Thursday, November 11, 2010

Beginning again




Hello. I am writing this blog about my lovely children, Max and Charlie. I feel compelled to share our story and highlight the life and times of my two boys.

Our Story

Max was born in 2008 --he's a 2 and 1/2 year old, beautiful, sweet blond boy with a big heart. He and his doe eyes melt my heart every single day. He's my little man, my heart. I couldn't be prouder. The things he says; the stories he tells, the little comments he makes, the things he remembers is astounding. I'm convinced he's almost 5 in his development. He memorizes books and he knows so many nursery rhymes already...he sings his ABC's and is VERY polite --always says "please and thank you."

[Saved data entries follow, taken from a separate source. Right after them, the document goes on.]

(* ===== verification/Grows.v ===== *)
(** * What no statement undoes

    The consumers of all replicas write to one database.  Their statements only
    add: rows of the event, history and dead-letter tables stay, and the state of
    a subscriber only becomes newer.  So what one replica has stored stays
    stored, whatever the others do. *)

From S2P Require Import Prelude GoStrings Etcd Db DbProps Effects.
Local Open Scope string_scope.
Local Open Scope Z_scope.

(** ** What a statement leaves *)

Record db_grows (d d' : db) : Prop := {
  grows_status k st : pppoe_status d !! k = Some st ->
    exists st', pppoe_status d' !! k = Some st' /\ st_event st <= st_event st';
  grows_events row : event_recorded row d -> event_recorded row d';
  grows_history row status :
    existsb (same_history row status) (hsi_config_history d) = true ->
    existsb (same_history row status) (hsi_config_history d') = true;
  grows_dlq t p o : in_dlq t p o d -> in_dlq t p o d';
  grows_current k r : hsi_config_current d !! k = Some r ->
    exists r', hsi_config_current d' !! k = Some r' /\ ModRevision r <= ModRevision r' }.

Lemma db_grows_same d d' :
  pppoe_status d' = pppoe_status d -> node_events d' = node_events d -> hsi_config_history d' = hsi_config_history d ->
  kafka_dlq d' = kafka_dlq d -> hsi_config_current d' = hsi_config_current d -> db_grows d d'.
Proof.
  intros H1 H2 H3 H4 H5. split; unfold event_recorded, in_dlq; rewrite ?H1, ?H2, ?H3, ?H4, ?H5; try done.
  - intros k st Hk. exists st. split; [done|lia].
  - intros k r Hk. exists r. split; [done|lia].
Qed.
#[export] Instance db_grows_preorder : PreOrder db_grows.
Proof.
  split; [intros d; by apply db_grows_same|]. intros d1 d2 d3 [A1 A2 A3 A4 A5] [B1 B2 B3 B4 B5]. split; auto.
  - intros k st Hk. destruct (A1 _ _ Hk) as (st2 & Hk2 & L2). destruct (B1 _ _ Hk2) as (st3 & Hk3 & L3).
    exists st3. split; [done|lia].
  - intros k r Hk. destruct (A5 _ _ Hk) as (r2 & Hk2 & L2). destruct (B5 _ _ Hk2) as (r3 & Hk3 & L3).
    exists r3. split; [done|lia].
Qed.
Lemma db_grows_rows d d' :
  pppoe_status d' = pppoe_status d -> hsi_config_current d' = hsi_config_current d ->
  (forall row, event_recorded row d -> event_recorded row d') ->
  (forall row status, existsb (same_history row status) (hsi_config_history d) = true ->
     existsb (same_history row status) (hsi_config_history d') = true) ->
  (forall t p o, in_dlq t p o d -> in_dlq t p o d') -> db_grows d d'.
Proof.
  intros H1 H2 He Hh Hd. split; rewrite ?H1, ?H2; try done.
  - intros k st Hk. exists st. split; [done|lia].
  - intros k r Hk. exists r. split; [done|lia].
Qed.

(** A statement only adds. *)
Definition grows {A} (q : query A) : Prop := forall now d a d', q now d = Ok (a, d') -> db_grows d d'.

Section statements.
Context {J : Jsonb}.

Lemma grows_status_table now rows : grows (fun _ d => Ok (tt, set_pppoe (fold_left (upsert_status now) rows (pppoe_status d)) d)).
Proof.
  intros now' d a d' [= _ <-]. split; try done; [intros k st Hk; by apply upsert_statuses_mono|].
  intros k r Hk. exists r. split; [done|lia].
Qed.
Lemma UpsertPPPoEStatus_grows row : grows (UpsertPPPoEStatus row).
Proof. intros now d a d' Hq. by eapply (grows_status_table now [row]). Qed.
Lemma UpsertPPPoEStatusBatch_grows rows : grows (UpsertPPPoEStatusBatch rows).
Proof.
  intros now d a d'. unfold UpsertPPPoEStatusBatch. destruct (decide _); [|done]. intros Hq. by eapply (grows_status_table now rows now).
Qed.
Lemma InsertNodeEvent_grows row : grows (InsertNodeEvent row).
Proof.
  intros now d a d'. unfold InsertNodeEvent. destruct (existsb _ _); intros [= _ <-]; [by apply db_grows_same|].
  apply db_grows_rows; try done.
  unfold event_recorded. simpl. intros r Hr. by rewrite existsb_app, Hr.
Qed.
Lemma appendHistory_grows row status : grows (appendHistoryWithStatus row status).
Proof.
  intros now d a d'. unfold appendHistoryWithStatus. destruct (jsonb_param _); [|done].
  destruct (existsb _ _); intros [= _ <-]; [by apply db_grows_same|].
  apply db_grows_rows; try done.
  simpl. intros r s Hr. by rewrite existsb_app, Hr.
Qed.
Lemma upsertCurrent_grows row : grows (upsertCurrent row).
Proof.
  intros now d [] d' Hq.
  assert (Ho : pppoe_status d' = pppoe_status d /\ node_events d' = node_events d /\
    hsi_config_history d' = hsi_config_history d /\ kafka_dlq d' = kafka_dlq d).
  { revert Hq. unfold upsertCurrent. destruct (jsonb_param _) as [[c|]|]; [|done|done].
    destruct (_ !! _) as [old|]; [destruct (_ <? _)|]; by intros [= <-]. }
  destruct Ho as (H1 & H2 & H3 & H4). split; unfold event_recorded, in_dlq; rewrite ?H1, ?H2, ?H3, ?H4; try done.
  - intros k st Hk. exists st. split; [done|lia].
  - intros k r. by eapply upsertCurrent_mono.
Qed.
Lemma UpsertCurrentWithHistory_grows row status : grows (UpsertCurrentWithHistory row status).
Proof.
  intros now d a d'. unfold UpsertCurrentWithHistory. destruct (upsertCurrent row now d) as [[u d1]|] eqn:E; [|done].
  intros Ha. etrans; [by eapply upsertCurrent_grows|by eapply appendHistory_grows].
Qed.
Lemma RollbackToLastSuccessful_grows node user reason : grows (RollbackToLastSuccessful node user reason).
Proof. intros now d a d' Hq. exact (appendHistory_grows _ _ _ _ _ _ Hq). Qed.
Lemma GetLastSuccessfulConfig_grows node user : grows (GetLastSuccessfulConfig node user).
Proof. intros now d a d' [= _ <-]. done. Qed.
Lemma SendToDLQ_grows topic p o v e : grows (SendToDLQ topic p o v e).
Proof.
  intros now d a d'. unfold SendToDLQ. destruct (List.find _ _) as [r|]; intros [= _ <-].
  - apply db_grows_rows; try done.
    unfold in_dlq. simpl. intros t p' o' (x & Hin & Hx)%existsb_exists. apply existsb_exists.
    exists (if same_message topic p o x then bump_dlq now e x else x). split; [|by destruct (same_message topic p o x)].
    apply list_elem_of_In, list_elem_of_fmap. exists x. split; [done|]. by apply list_elem_of_In.
  - apply db_grows_rows; try done.
    unfold in_dlq. simpl. intros t p' o' Hr. by rewrite existsb_app, Hr.
Qed.
Lemma SetWatchProgress_grows watcher rev : grows (SetWatchProgress watcher rev).
Proof. intros now d a d' [= _ <-]. by apply db_grows_same. Qed.
End statements.
#[export] Hint Resolve UpsertPPPoEStatus_grows UpsertPPPoEStatusBatch_grows InsertNodeEvent_grows
  UpsertCurrentWithHistory_grows RollbackToLastSuccessful_grows GetLastSuccessfulConfig_grows SendToDLQ_grows appendHistory_grows SetWatchProgress_grows : grows.

(** The statements of other replicas. *)
Lemma after_grows {A} (q : query A) now d : grows q -> db_grows d (after q now d).
Proof. intros Hq. unfold after. destruct (q now d) as [[a d']|] eqn:E; [by eapply Hq|done]. Qed.
Lemma apply_sql_grows now d o : db_grows d (apply_sql now d o).
Proof. destruct o; apply after_grows; auto with grows nocore. Qed.
Lemma env_grows d d' : db_env d d' -> db_grows d d'.
Proof. induction 1 as [|x y z (now & o & ->) _ IH]; [done|]. etrans; [apply apply_sql_grows|done]. Qed.

(** The checkpoint moves only by the statement for it. *)
Definition progress_of (o : sqlop) : option string := match o with SqlProgress watcher _ => Some watcher | _ => None end.
Lemma apply_sql_progress now d o name :
  progress_of o <> Some name -> etcd_watch_progress (apply_sql now d o) !! name = etcd_watch_progress d !! name.
Proof.
  destruct o; intros Hn; [| | | | |cbn; rewrite lookup_insert_ne by (intros ->; done); done];
    cbn [apply_sql after UpsertPPPoEStatus]; try done; unfold after, InsertNodeEvent, UpsertCurrentWithHistory, upsertCurrent,
    appendHistoryWithStatus, SendToDLQ, jsonb_param, stored_json; repeat (case_match; simplify_eq; try done).
Qed.

(** ** Programs whose statements only add *)

Section sql.
Context `{EtcdLaws E}.

Fixpoint sql_grows {A} (p : prog A) : Prop :=
  match p with
  | Ret _ => True
  | Vis e k => (match e with EDb q => grows q | _ => True end) /\ forall x, sql_grows (k x)
  end.
Lemma sql_bind {A B} (p : prog A) (f : A -> prog B) : sql_grows p -> (forall a, sql_grows (f a)) -> sql_grows (bind p f).
Proof using. intros Hp Hf. induction p as [a|X e k IH]; simpl; [apply Hf|]. destruct Hp. auto. Qed.
Lemma sql_call {X} (e : eff X) : (match e with EDb q => grows q | _ => True end) -> sql_grows (call e).
Proof using. done. Qed.
Lemma sql_none {A} (p : prog A) : uses no_sql p -> sql_grows p.
Proof using. induction p as [a|X e k IH]; simpl; [done|]. intros [He Hk]. split; [by destruct e|]. auto. Qed.

Lemma step_grows {X} (e : eff X) (w : world E) ts :
  (match e with EDb q => grows q | _ => True end) -> db_grows (w_db w) (w_db (step_eff e w ts).2).
Proof using.
  unfold step_eff. set (t := hd quiet ts). intros He. transitivity (w_db (interfere t w)); [apply env_grows, db_env_fold|].
  generalize (interfere t w). clear w. intros w.
  destruct e as [k|k r|q|g o|k v ttl|k|B q| |d b| |m]; try by rewrite perform_no_sql.
  - cbn [perform]. destruct (db_reply_world t w q) as [-> | (a & d & Hq & ->)]; [done|]. by eapply He.
  - cbn [perform]. by destruct (t_kafka t).
Qed.
Lemma run_grows {A} (p : prog A) (w : world E) ts a w' ts' :
  sql_grows p -> run p w ts = (a, w', ts') -> db_grows (w_db w) (w_db w').
Proof using.
  revert w ts. induction p as [a0|X e k IH]; intros w ts Hp Hrun; cbn [run] in Hrun.
  { by simplify_eq. }
  destruct Hp as [He Hk]. pose proof (step_grows e w ts He) as Hs. destruct (step_eff e w ts) as [x w1]. simpl in Hs.
  etrans; [exact Hs|]. by eapply IH.
Qed.
End sql.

Charlie was born in 2010--6 months old. He too is my heart--each boy has one half. He is a beautiful, lively, energetic, baby boy with the most amazing smile in the whole wide world. He also melts my heart every day when I see his sweet little eyes and open mouth smile. He's very observant--he will look you in the eyes and hold a peaceful gaze; he's playful and laughing, "talkative" (almost singing!), and just so wonderfully "snuggly". Charlie is eating heartily and growing bigger every day. But there's something magical about Charlie. He has something most of us do not have. He has an extra chromosome in his number 21 set of chromosomes --giving him 47 total rather than the 46 most of us have. So in number 21 he has three instead of two. They call this "birth defect" Down's syndrome. Specifically, Down's syndrome, trisomy 21. I don't like to think of it as a birth defect at all, I like to say he was "genetically enhanced with Down's syndrome" --as another mommy of a child with Down's syndrome has put it. So, Charlie's growth and milestones will be under a microscope due to his condition. He will endure a life of testing, monitoring, coaching, therapies, and already one major surgery--fixing a hole in his tiny heart. Having been through the heart surgery already and coming out of it with flying colors, I just know he'll handle everything with stride, confidence, strength and resilience. And I will be holding his hand every step of the way.

Something tells me that Max and Charlie will be close one day. Not only are they kindred spirits, they are kin, only 2 years apart. Max is the kind of kid who seems very compassionate and loyal. To me, he lights up a room when he enters it. He has exhibited these qualities since he was very young --15 months or so. Once he took a toy ( a baby toy ) that he had in his toy box and offered it to a neighbor mommy for her new baby. He could barely talk but said, "for the baby." Max was born to be a friend and now a big brother.

Baby Charlie has very similar qualities. I can see it already. Incredibly, moms have a sense of her child, even as an infant. Heck, even before they're born, mothers have a sense of who is inside us. Charlie has a magnetic personality and absolutely beams when surrounded by others. But he and Mommy have a very, very special bond. He's survived a rather difficult pregnancy...my dear mother battled, and lost, to cancer during his entire 9 month gestation--she fought and beat Leukemia, then the doctors' discovered she had another stage 4 cancer in her body (esophageal cancer); she passed away only 2 weeks prior to Charlie's birth; in addition, I had a tear in my placenta and asked to slow down, so I rested for 2 weeks; I had a severe cold during that involved several weeks of a relentless cough....and lastly, my doctor expressed concerns about Charlie --whether he might have Down's syndrome or not, so they sent me to a high risk ob-gyn for testing. So needless to say, I was worn out and felt sorry for my unborn baby who I felt had a less than perfect situation to be born into. My heart ached that he couldn't hear his mother singing and laughing; but rather heard her crying and coughing. But that was how it was. I miss my mother and felt devastated in losing her. So, my baby experienced that with me.